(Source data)
--- --- ---

(* ===== verification/Router.v ===== *)
(** * The model adapter interface and the model router

    [AIModel] (core/models/base.py) is an abstract class with two async
    methods; here it is a record of operations over an abstract world [W]
    (whatever the provider calls read and change), each a computation
    [ST W _] that may raise.  The router (core/models/model_router.py)
    keeps [self.models], a dict from a logical model name to an adapter,
    and [route_request] looks the name up and dispatches on the request
    type, passing the keyword arguments on.

    Everything about the router is proved against the interface: for
    every adapter, an unknown name raises [ModelNotFoundError] and an
    unknown request type raises [ValueError] without touching the world
    (so without calling any adapter), and a known name and type run
    exactly the adapter's method.  The registry refines a finite map, so
    registration is last-write-wins. *)

From S2P Require Import Prelude PyDict PyString.
From Stdlib Require QArith_base.

(** A chat message, [Dict[str, str]] with keys [role] and [content]. *)
Abbreviation message := (pydict string string).

(** The keyword arguments that the callers of [route_request] pass:
    [messages] and [code] bind the adapters' positional parameters, the
    others land in their [**kwargs]. *)
Record kwargs := mk_kwargs {
  kw_messages : option (list message);
  kw_code : option string;
  kw_changes : option string;
  kw_model : option string;
  kw_temperature : option QArith_base.Q;
  kw_max_tokens : option Z;
}.

Definition no_kwargs : kwargs := mk_kwargs None None None None None None.

(** [AIModel]: the class name (for error messages) and the two methods.
    [generate_response(messages, **kwargs)] and
    [analyze_code(code, **kwargs)]. *)
Record AIModel (W : Type) := mk_model {
  model_class : string;
  generate_response : list message -> kwargs -> ST W string;
  analyze_code : string -> kwargs -> ST W pyval;
}.
Arguments mk_model {W}.
Arguments model_class {W}.
Arguments generate_response {W}.
Arguments analyze_code {W}.

(** [ModelRouter]: its only attribute [self.models]. *)
Record ModelRouter (W : Type) := mk_router { models : pydict string (AIModel W) }.
Arguments mk_router {W}.
Arguments models {W}.

Section Router.
Context {W : Type}.
Implicit Types (r : ModelRouter W) (m : AIModel W).

(** [ModelRouter()] *)
Definition new_router : ModelRouter W := mk_router [].

(** [register_model(name, model)]: [self.models[name] = model] *)
Definition register_model r (name : string) m : ModelRouter W :=
  mk_router (dict_setitem (models r) name m).

(** [get_model(name)]: [self.models.get(name)] *)
Definition get_model r (name : string) : option (AIModel W) :=
  dict_get (models r) name.

(** [TypeError] for a missing positional argument, as CPython words it. *)
Definition missing_positional m (meth arg : string) : exn :=
  TypeError (model_class m +:+ "." +:+ meth +:+
             "() missing 1 required positional argument: '" +:+ arg +:+ "'").

(** The [**kwargs] the callee receives once [messages] or [code] is bound. *)
Definition kw_without_messages (kw : kwargs) : kwargs :=
  mk_kwargs None (kw_code kw) (kw_changes kw) (kw_model kw) (kw_temperature kw)
    (kw_max_tokens kw).

Definition kw_without_code (kw : kwargs) : kwargs :=
  mk_kwargs (kw_messages kw) None (kw_changes kw) (kw_model kw) (kw_temperature kw)
    (kw_max_tokens kw).

(** A call site that passes [messages=...] or [code=...]. *)
Definition kw_set_messages (kw : kwargs) (msgs : list message) : kwargs :=
  mk_kwargs (Some msgs) (kw_code kw) (kw_changes kw) (kw_model kw) (kw_temperature kw)
    (kw_max_tokens kw).

Definition kw_set_code (kw : kwargs) (code : string) : kwargs :=
  mk_kwargs (kw_messages kw) (Some code) (kw_changes kw) (kw_model kw) (kw_temperature kw)
    (kw_max_tokens kw).

(** [await model.generate_response(...)] with the keyword arguments *)
Definition call_generate_response m (kw : kwargs) : ST W pyval :=
  match kw_messages kw with
  | Some msgs =>
      reply ← generate_response m msgs (kw_without_messages kw);
      mret (PStr reply)
  | None => st_raise (missing_positional m "generate_response" "messages")
  end.

(** [await model.analyze_code(...)] with the keyword arguments *)
Definition call_analyze_code m (kw : kwargs) : ST W pyval :=
  match kw_code kw with
  | Some code => analyze_code m code (kw_without_code kw)
  | None => st_raise (missing_positional m "analyze_code" "code")
  end.

(** [route_request(model_name, request_type, ...)] *)
Definition route_request r (model_name request_type : string) (kw : kwargs)
    : ST W pyval :=
  match get_model r model_name with
  | None => st_raise (ModelNotFoundError ("Model " +:+ model_name +:+ " not found"))
  | Some m =>
      if bool_decide (request_type = "chat") then call_generate_response m kw
      else if bool_decide (request_type = "code_analysis") then call_analyze_code m kw
      else st_raise (ValueError ("Unknown request type: " +:+ request_type))
  end.
End Router.

(** Routers reachable from [ModelRouter()] by registrations. *)
Inductive router_reachable {W} : ModelRouter W -> Prop :=
| reach_new : router_reachable new_router
| reach_register r n m : router_reachable r -> router_reachable (register_model r n m).

Section RouterTheorems.
Context {W : Type}.
Implicit Types (r : ModelRouter W) (m : AIModel W).

Lemma get_model_register r n m n' :
  get_model (register_model r n m) n' = if decide (n' = n) then Some m else get_model r n'.
Proof. apply dict_get_setitem. Qed.

(** The registry is a finite map under [to_map]: registering is
    map insertion and [get_model] is map lookup; so the last
    registration of a name wins and other names are unaffected. *)
Theorem registry_refines_map r n m m' :
  to_map (models (register_model r n m)) = <[n := m]> (to_map (models r)) /\
  (forall n', get_model r n' = to_map (models r) !! n') /\
  get_model (register_model (register_model r n m) n m') n = Some m' /\
  (forall n', n' ≠ n -> get_model (register_model r n m) n' = get_model r n').
Proof.
  split; [apply to_map_setitem|]. split; [intros n'; by rewrite to_map_lookup|].
  split; [apply dict_get_setitem_eq|]. intros n' Hne. by apply dict_get_setitem_ne.
Qed.

(** Registering a name twice is, up to the dict equivalence, the
    same as registering the second adapter once. *)
Theorem register_model_last_write_wins r n m1 m2 :
  models (register_model (register_model r n m1) n m2) ≡ models (register_model r n m2).
Proof. apply dict_setitem_setitem. Qed.

(** Invariant: in every router built by registrations no name is
    bound twice in [self.models]. *)
Theorem router_reachable_wf r : router_reachable r -> dict_wf (models r).
Proof.
  induction 1; [apply NoDup_nil_2|simpl; auto with py].
Qed.

(** C8: an unregistered name fails with [ModelNotFoundError] and leaves
    the world as it was, whatever the request type and arguments: no
    adapter is called. *)
Theorem route_request_model_not_found r n t kw w :
  get_model r n = None ->
  route_request r n t kw w = (w, Err (ModelNotFoundError ("Model " +:+ n +:+ " not found"))).
Proof. intros Hg. unfold route_request. by rewrite Hg. Qed.

(** C9: a registered name with a request type other than [chat] and
    [code_analysis] fails with [ValueError] before any adapter call. *)
Theorem route_request_unknown_type r n t kw w :
  is_Some (get_model r n) -> t ≠ "chat" -> t ≠ "code_analysis" ->
  route_request r n t kw w = (w, Err (ValueError ("Unknown request type: " +:+ t))).
Proof.
  intros [m Hg] Hc Ha. unfold route_request. rewrite Hg.
  by rewrite !bool_decide_eq_false_2.
Qed.

(** A registered name dispatches [chat] to the adapter's
    [generate_response] (its reply as a string) and [code_analysis] to
    its [analyze_code], with the keyword arguments passed on. *)
Theorem route_request_dispatch r n m kw msgs code :
  get_model r n = Some m ->
  route_request r n "chat" (kw_set_messages kw msgs) =
    (reply ← generate_response m msgs (kw_without_messages kw); mret (PStr reply)) /\
  route_request r n "code_analysis" (kw_set_code kw code) =
    analyze_code m code (kw_without_code kw).
Proof. intros Hg. unfold route_request. rewrite Hg. split; reflexivity. Qed.
End RouterTheorems.

(** ** A spy adapter: its world is the log of the calls made to it *)

Definition spy_model : AIModel (list string) :=
  mk_model "SpyModel"
    (fun _ _ log => ("generate_response" :: log, Ok "ok"))
    (fun _ _ log => ("analyze_code" :: log, Ok (PDict []))).

Definition spy_router : ModelRouter (list string) :=
  register_model new_router "claude" spy_model.

Lemma router_reachable_wf_witness : dict_wf (models spy_router).
Proof. apply router_reachable_wf. apply reach_register, reach_new. Defined.

Lemma route_request_model_not_found_witness :
  route_request spy_router "gpt-4" "chat" (kw_set_messages no_kwargs []) [] =
    ([], Err (ModelNotFoundError ("Model " +:+ "gpt-4" +:+ " not found"))).
Proof. apply route_request_model_not_found. reflexivity. Defined.

Lemma route_request_unknown_type_witness :
  route_request spy_router "claude" "summarize" (kw_set_code no_kwargs "x = 1") [] =
    ([], Err (ValueError ("Unknown request type: " +:+ "summarize"))).
Proof.
  apply route_request_unknown_type; [exists spy_model; reflexivity|decide_by_eval|decide_by_eval].
Defined.

Lemma route_request_dispatch_witness :
  route_request spy_router "claude" "chat" (kw_set_messages no_kwargs []) [] =
    (["generate_response"], Ok (PStr "ok")).
Proof.
  rewrite (proj1 (route_request_dispatch spy_router "claude" spy_model no_kwargs [] ""
                    eq_refl)).
  reflexivity.
Defined.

--- --- ---

Required work: Of all the entries above, repeat only the lines from the line that has "[messages] and [code]" to the line that has "(** [ModelRouter()] *)", both lines included, exactly.

Output of the exercise:
    [messages] and [code] bind the adapters' positional parameters, the
    others land in their [**kwargs]. *)
Record kwargs := mk_kwargs {
  kw_messages : option (list message);
  kw_code : option string;
  kw_changes : option string;
  kw_model : option string;
  kw_temperature : option QArith_base.Q;
  kw_max_tokens : option Z;
}.

Definition no_kwargs : kwargs := mk_kwargs None None None None None None.

(** [AIModel]: the class name (for error messages) and the two methods.
    [generate_response(messages, **kwargs)] and
    [analyze_code(code, **kwargs)]. *)
Record AIModel (W : Type) := mk_model {
  model_class : string;
  generate_response : list message -> kwargs -> ST W string;
  analyze_code : string -> kwargs -> ST W pyval;
}.
Arguments mk_model {W}.
Arguments model_class {W}.
Arguments generate_response {W}.
Arguments analyze_code {W}.

(** [ModelRouter]: its only attribute [self.models]. *)
Record ModelRouter (W : Type) := mk_router { models : pydict string (AIModel W) }.
Arguments mk_router {W}.
Arguments models {W}.

Section Router.
Context {W : Type}.
Implicit Types (r : ModelRouter W) (m : AIModel W).

(** [ModelRouter()] *)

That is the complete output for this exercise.